The juxtaglomerular apparatus (JGA) is one component of an important feedback mechanism, the tubuloglomerular feedback mechanism, that is described. The following structures make up the JGA:

1. The macula densa of the thick ascending limb
2. The extraglomerular mesangial cells
3. The renin- and angiotensin II–produce granular cells of the afferent arteriole.

The cells of the macula densa represent a morphologically distinct region of the thick ascending limb. This region passes through the angle formed by the afferent and efferent arterioles of the same nephron.

The cells of the macula densa are in contact with the extraglomerular mesangial cells and the granular cells of the afferent arterioles.

Granular cells of the afferent arterioles are derived from metanephric mesenchymal cells. They contain smooth muscle myofilaments and they manufacture, store, and release renin.

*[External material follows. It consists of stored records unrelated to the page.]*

(** C10.  The length check of the loop is made on the line with its leading
    and trailing white space removed: a line whose trimmed content has 32
    characters passes the loop without a diagnostic and without any change
    of the state, whatever its raw length, every other line receives the
    diagnostic, and the program treats a raw line as it treats its trimmed
    content; so an instruction of 32 bits within any white space is
    accepted and handled as the instruction alone is. *)
Theorem length_check_on_trimmed_line :
  (forall line st,
      (String.length (TrimSpace line) = 32%nat -> scanLine line st = st)
      /\ (String.length (TrimSpace line) <> 32%nat ->
          scanLine line st = writeOutput (invalidString (TrimSpace line)) st))
  /\ (forall lines st,
      scanLoop lines st = withOutput (outputFile st ++ diagnostics lines) st)
  /\ (forall l1 line l2,
      main (l1 ++ line :: l2) = main (l1 ++ TrimSpace line :: l2))
  /\ (forall ws1 binaryNumber ws2 l1 l2 st,
      allSpace ws1 = true -> allSpace ws2 = true ->
      bits binaryNumber = true -> String.length binaryNumber = 32%nat ->
      scanLine (ws1 ++ binaryNumber ++ ws2) st = st
      /\ main (l1 ++ (ws1 ++ binaryNumber ++ ws2) :: l2) = main (l1 ++ binaryNumber :: l2)).
Proof.
  assert (Hmain : forall l1 line l2,
             main (l1 ++ line :: l2) = main (l1 ++ TrimSpace line :: l2)).
  { intros l1 line l2.
    rewrite (main_TrimSpace (l1 ++ line :: l2)).
    rewrite (main_TrimSpace (l1 ++ TrimSpace line :: l2)).
    rewrite !List.map_app. cbn [List.map]. now rewrite TrimSpace_idem. }
  split; [|split; [|split]].
  - intros line st. rewrite scanLine_malformed. split; intros H.
    + destruct (malformed line) eqn:E; [|reflexivity].
      apply malformed_length in E. contradiction.
    + apply malformed_length in H. now rewrite H.
  - intros lines st. apply scanLoop_output.
  - exact Hmain.
  - intros ws1 bn ws2 l1 l2 st H1 H2 Hb Hlen.
    pose proof (TrimSpace_bits ws1 bn ws2 H1 Hb H2) as Ht. split.
    + rewrite scanLine_malformed. unfold malformed. now rewrite Ht, Hlen.
    + now rewrite Hmain, Ht.
Qed.

Lemma length_check_on_trimmed_line_witness :
  let raw := String "009"%char "  11101010000000010000000000000010  " in
  String.length raw = 37%nat
  /\ scanLine raw initial = initial
  /\ main [raw] = main ["11101010000000010000000000000010"]
  /\ scanLine "1110101000000001000000000000001" initial
     = writeOutput (invalidString "1110101000000001000000000000001") initial.
Proof.
  cbv zeta. split; [reflexivity|].
  destruct length_check_on_trimmed_line as (Hline & _ & _ & Hbits).
  destruct (Hbits (String "009"%char "  ") "11101010000000010000000000000010" "  "
              [] [] initial eq_refl eq_refl eq_refl eq_refl) as [Hscan Hmain].
  split; [exact Hscan|]. split; [exact Hmain|].
  apply (proj2 (Hline "1110101000000001000000000000001" initial)).
  vm_compute. discriminate.
Defined.

(** C9, as the program has it.  The count is that of the trimmed line: a
    line whose content without leading and trailing white space has a length
    other than 32 makes the loop append one diagnostic to the disassembly
    file and change nothing else (no register, no memory cell, no trace, no
    counter), after which the loop goes on with the next line; and when
    lines follow it, the run ends as the run without it does, with that one
    diagnostic inserted at its place in the disassembly file. *)
Theorem malformed_line_isolated (l1 l2 : list string) (bad : string) :
  String.length (TrimSpace bad) <> 32%nat ->
  let d := invalidString (TrimSpace bad) in
  (forall st,
      scanLoop (l1 ++ bad :: l2) st = scanLoop l2 (writeOutput d (scanLoop l1 st)))
  /\ (forall st,
      outputFile (writeOutput d st) = (outputFile st ++ [d])%list
      /\ registers (writeOutput d st) = registers st
      /\ memory (writeOutput d st) = memory st
      /\ simOutputFile (writeOutput d st) = simOutputFile st
      /\ memLocation (writeOutput d st) = memLocation st
      /\ cycle (writeOutput d st) = cycle st
      /\ breakFound (writeOutput d st) = breakFound st)
  /\ (l2 <> [] ->
      let n := List.length (diagnostics l1) in
      match main (l1 ++ l2) with
      | Some r0 =>
          exists r1,
            main (l1 ++ bad :: l2) = Some r1
            /\ registers r1 = registers r0 /\ memory r1 = memory r0
            /\ simOutputFile r1 = simOutputFile r0
            /\ memLocation r1 = memLocation r0 /\ cycle r1 = cycle r0
            /\ breakFound r1 = breakFound r0
            /\ outputFile r1 = (take n (outputFile r0) ++ d :: drop n (outputFile r0))%list
      | None => main (l1 ++ bad :: l2) = None
      end).
Proof.
  intros Hbad d. apply malformed_length in Hbad.
  split; [|split].
  - intros st. unfold scanLoop. rewrite foldl_app. cbn [foldl].
    rewrite scanLine_malformed, Hbad. reflexivity.
  - intros st. cbn. tauto.
  - intros Hl2 n. destruct l2 as [|y l2]; [congruence|].
    rewrite !main_unfold, last_app_cons, !diagnostics_app.
    change (diagnostics (bad :: y :: l2))
      with (List.map (fun line => invalidString (TrimSpace line))
              (List.filter malformed (bad :: y :: l2))).
    cbn [List.filter]. rewrite Hbad. cbn [List.map].
    change (List.map (fun line => invalidString (TrimSpace line))
              (List.filter malformed (y :: l2))) with (diagnostics (y :: l2)).
    fold d.
    rewrite !(decode_output _ initial) by reflexivity.
    destruct (decode (TrimSpace (List.last (l1 ++ y :: l2) "")) initial) as [r|]; cbn;
      [|reflexivity].
    eexists. split; [reflexivity|]. cbn. repeat (split; [reflexivity|]).
    rewrite <- !app_assoc. subst n.
    rewrite take_app_length, drop_app_length. reflexivity.
Qed.

Lemma malformed_line_isolated_witness :
  exists r1,
    main ["1110101000000001000000000000001"; "11101010000000010000000000000010"]
    = Some r1
    /\ outputFile r1
       = [invalidString "1110101000000001000000000000001";
          rFormat "11101010000" "00001" "000000" "00000" "00010" 96 "EOR" 2 0 1].
Proof.
  assert (Hbad : String.length (TrimSpace "1110101000000001000000000000001") <> 32%nat)
    by (vm_compute; discriminate).
  assert (Hrun0 : main ([] ++ ["11101010000000010000000000000010"])
                  = Some (mkMachine {[2 := 0]} ∅
                            [rFormat "11101010000" "00001" "000000" "00000" "00010"
                               96 "EOR" 2 0 1]
                            [] 96 1 false))
    by (vm_compute; reflexivity).
  pose proof (malformed_line_isolated [] ["11101010000000010000000000000010"]
                "1110101000000001000000000000001" Hbad) as H.
  cbv zeta in H. destruct H as (_ & _ & H).
  specialize (H ltac:(discriminate)). rewrite Hrun0 in H.
  destruct H as (r1 & Hrun & _ & _ & _ & _ & _ & _ & Hout).
  exists r1. split; [exact Hrun|]. rewrite Hout. vm_compute. reflexivity.
Defined.

(** The claim C9 counts the raw line: a line of 33 characters, an
    instruction followed by one space, receives no diagnostic. *)
Lemma raw_length_33_without_diagnostic :
  let line := "00000000000000000000000000000000 " in
  String.length line = 33%nat
  /\ outputFile (scanLine line initial) = []
  /\ main [line] = Some initial.
Proof. cbv zeta. repeat split. Qed.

Renin is involved in the formation of angiotensin II and ultimately in the secretion of aldosterone.

The JGA is one component of the tubuloglomerular feedback mechanism that is involved in the autoregulation of renal blood flow and the GFR.

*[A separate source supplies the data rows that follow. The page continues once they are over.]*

(** * Fetchdata: trading calendar, volatility resolution and trinomial pricer

    A shallow embedding of [app2.py] (the option-chain pricing service) and
    the proofs of the properties its specification states.

    Modelling conventions.
    - Python [float] values are idealised as real numbers ([R]); [math.exp]
      and [math.sqrt] are the real exponential and square root.  Rounding,
      infinities, NaN and the exceptions of float operations (the
      [OverflowError] of [math.exp] for an argument above about 709.78) are
      outside that model: what is proved over [R] is proved of exact
      arithmetic, and of the runs that return.  Module [B64] gives the
      pricer in binary64 arithmetic, with those exceptions.
    - Python [int] values are [Z].
    - A [datetime.date] is the triple year/month/day; date arithmetic and
      comparison go through the proleptic Gregorian ordinal
      ([date.toordinal]), bounded by [date.max] as in the [datetime] module.
    - [str] values are [string]s of 8-bit characters.
    - An exception that escapes a function is a [Raise] result. *)

From Stdlib Require Import ZArith List String Ascii Bool Lia.
From Stdlib Require Import Reals Lra.
From Stdlib Require PrimFloat.
From Stdlib Require Import DecimalString.
From Stdlib Require Import Sorting.Sorted Sorting.Permutation.
From Equations Require Import Equations.
Import ListNotations.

“Steps in the filtration process of the kidneys”

Innervation Of The Kidneys

Renal nerves regulate renal blood flow, GFR, and salt and water reabsorption by the nephron. The nerve supply to the kidneys consists of sympathetic nerve fibers that originate in the celiac plexus.

No parasympathetic innervation occurs. Adrenergic fibers that innervate the kidneys release norepinephrine.

The adrenergic fibers lie adjacent to the smooth muscle cells of the major branches of the renal artery (the interlobar, arcuate, and interlobular arteries) and the afferent and efferent arterioles.

Moreover, sympathetic nerves innervate the renin-producing granular cells of the afferent arterioles. Renin secretion is stimulated by increased sympathetic activity.

Nerve fibers also innervate the proximal tubule, loop of Henle, distal tubule, and collecting duct; activation of these nerves enhances Na⁺ reabsorption by these nephron segments.